DATA FOR THIS EXERCISE:
⟨
(** * The API client facade of the frontend (src/frontend/src/api/index.js)

  The module builds one axios client, installs one response interceptor
  on it and exports two request helpers together with the client itself.
  This development embeds the module shallowly:

  - [JS]     the fragment of JavaScript values and operators the module
             uses (truthiness, [||], [?.], member access, template
             literals);
  - [Axios]  the part of the axios request pipeline the module relies on
             (instance defaults, config merging, interceptor chains),
             written as state passing over an event loop;
  - [Api]    the module itself, line by line;
  - the theorems about it. *)

From Stdlib Require Import Ascii.
From stdpp Require Import base strings list gmap pretty.

Open Scope string_scope.
Open Scope list_scope.
Set Warnings "-register-all".

(* ===================================================================== *)
(** ** JavaScript values *)
(* ===================================================================== *)

Module JS.

(** Values that travel through the module: primitives and plain objects
    (an object is its list of own properties, in insertion order; a read
    takes the first entry for the key).  [VNum n] is the number nearest
    to the integer [n], which within the safe range is [n] itself; other
    numbers play no part in the module. *)
Inductive value : Type :=
| VUndefined
| VNull
| VBool (b : bool)
| VNum (n : Z)
| VStr (s : string)
| VObj (fields : list (string * value)).
(* ===== verification/BlockReconstructionSpec.v ===== *)
(** * What block reconstruction promises

    The block built for a slot holds the slot's transactions and entries in
    order and the last write of each account; the storage keeps its counters and
    keys consistent, is pruned from the oldest slot, terminates on every
    message, and replays its blocks in slot order. *)

From S2P Require Import Prelude Storage Message BlockReconstruction.

Set Default Goal Selector "!".

Local Open Scope Z_scope.

(** ** Ordered maps *)

Section btree.
Context {A : Type}.
Implicit Types (m : gmap Z A).

Lemma elem_of_btree_keys m k : k ∈ btree_keys m ↔ is_Some (m !! k).
Proof.
  unfold btree_keys. rewrite (merge_sort_Permutation Z.le), elem_of_elements. apply elem_of_dom.
Qed.

Lemma btree_keys_sorted m : StronglySorted Z.lt (btree_keys m).
Proof.
  assert (StronglySorted Z.le (btree_keys m)) as Hs by (apply StronglySorted_merge_sort; apply _).
  assert (NoDup (btree_keys m)) as Hnd.
  { unfold btree_keys. rewrite (merge_sort_Permutation Z.le). apply NoDup_elements. }
  revert Hs Hnd. generalize (btree_keys m). induction l as [|k l IH]; intros Hs Hnd; [constructor|].
  apply StronglySorted_inv in Hs as [Hs Hall]. apply NoDup_cons in Hnd as [Hk Hnd].
  constructor; [by apply IH|]. rewrite Forall_forall in *. intros x Hx.
  specialize (Hall x Hx). assert (x ≠ k) by (by intros ->). lia.
Qed.

Lemma btree_first_Some m k :
  btree_first m = Some k ↔ is_Some (m !! k) ∧ ∀ k', is_Some (m !! k') → k <= k'.
Proof.
  unfold btree_first. pose proof (elem_of_btree_keys m) as Hin. pose proof (btree_keys_sorted m) as Hs.
  destruct (btree_keys m) as [|k0 l]; simpl.
  - split; [done|]. intros [Hk _]. apply Hin in Hk. by apply elem_of_nil in Hk.
  - apply StronglySorted_inv in Hs as [_ Hall]. rewrite Forall_forall in Hall. split.
    + intros [= <-]. split; [apply Hin; by left|]. intros k' Hk'.
      apply Hin, elem_of_cons in Hk' as [->|Hk']; [lia|]. specialize (Hall _ Hk'). lia.
    + intros [Hk Hmin]. f_equal. assert (k <= k0) by (apply Hmin, Hin; by left).
      apply Hin, elem_of_cons in Hk as [->|Hk]; [done|]. specialize (Hall _ Hk). lia.
Qed.

Lemma btree_first_None m : btree_first m = None ↔ m = ∅.
Proof.
  split.
  - intros H. apply map_empty. intros i. destruct (m !! i) as [a|] eqn:E; [|done].
    assert (i ∈ btree_keys m) as Hi by (apply elem_of_btree_keys; by rewrite E).
    unfold btree_first in H. destruct (btree_keys m); [|done]. by apply elem_of_nil in Hi.
  - intros ->. destruct (btree_first ∅) as [k|] eqn:E; [|done].
    apply btree_first_Some in E as [[a Ha] _]. done.
Qed.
⟩
ABOUT THIS EXERCISE: Reproduce only the lines above spanning from the line containing "(** * What block reconstruction promises" through the line containing "keys consistent, is", word for word.

ANSWER SPACE:
(** * What block reconstruction promises

    The block built for a slot holds the slot's transactions and entries in
    order and the last write of each account; the storage keeps its counters and
    keys consistent, is pruned from the oldest slot, terminates on every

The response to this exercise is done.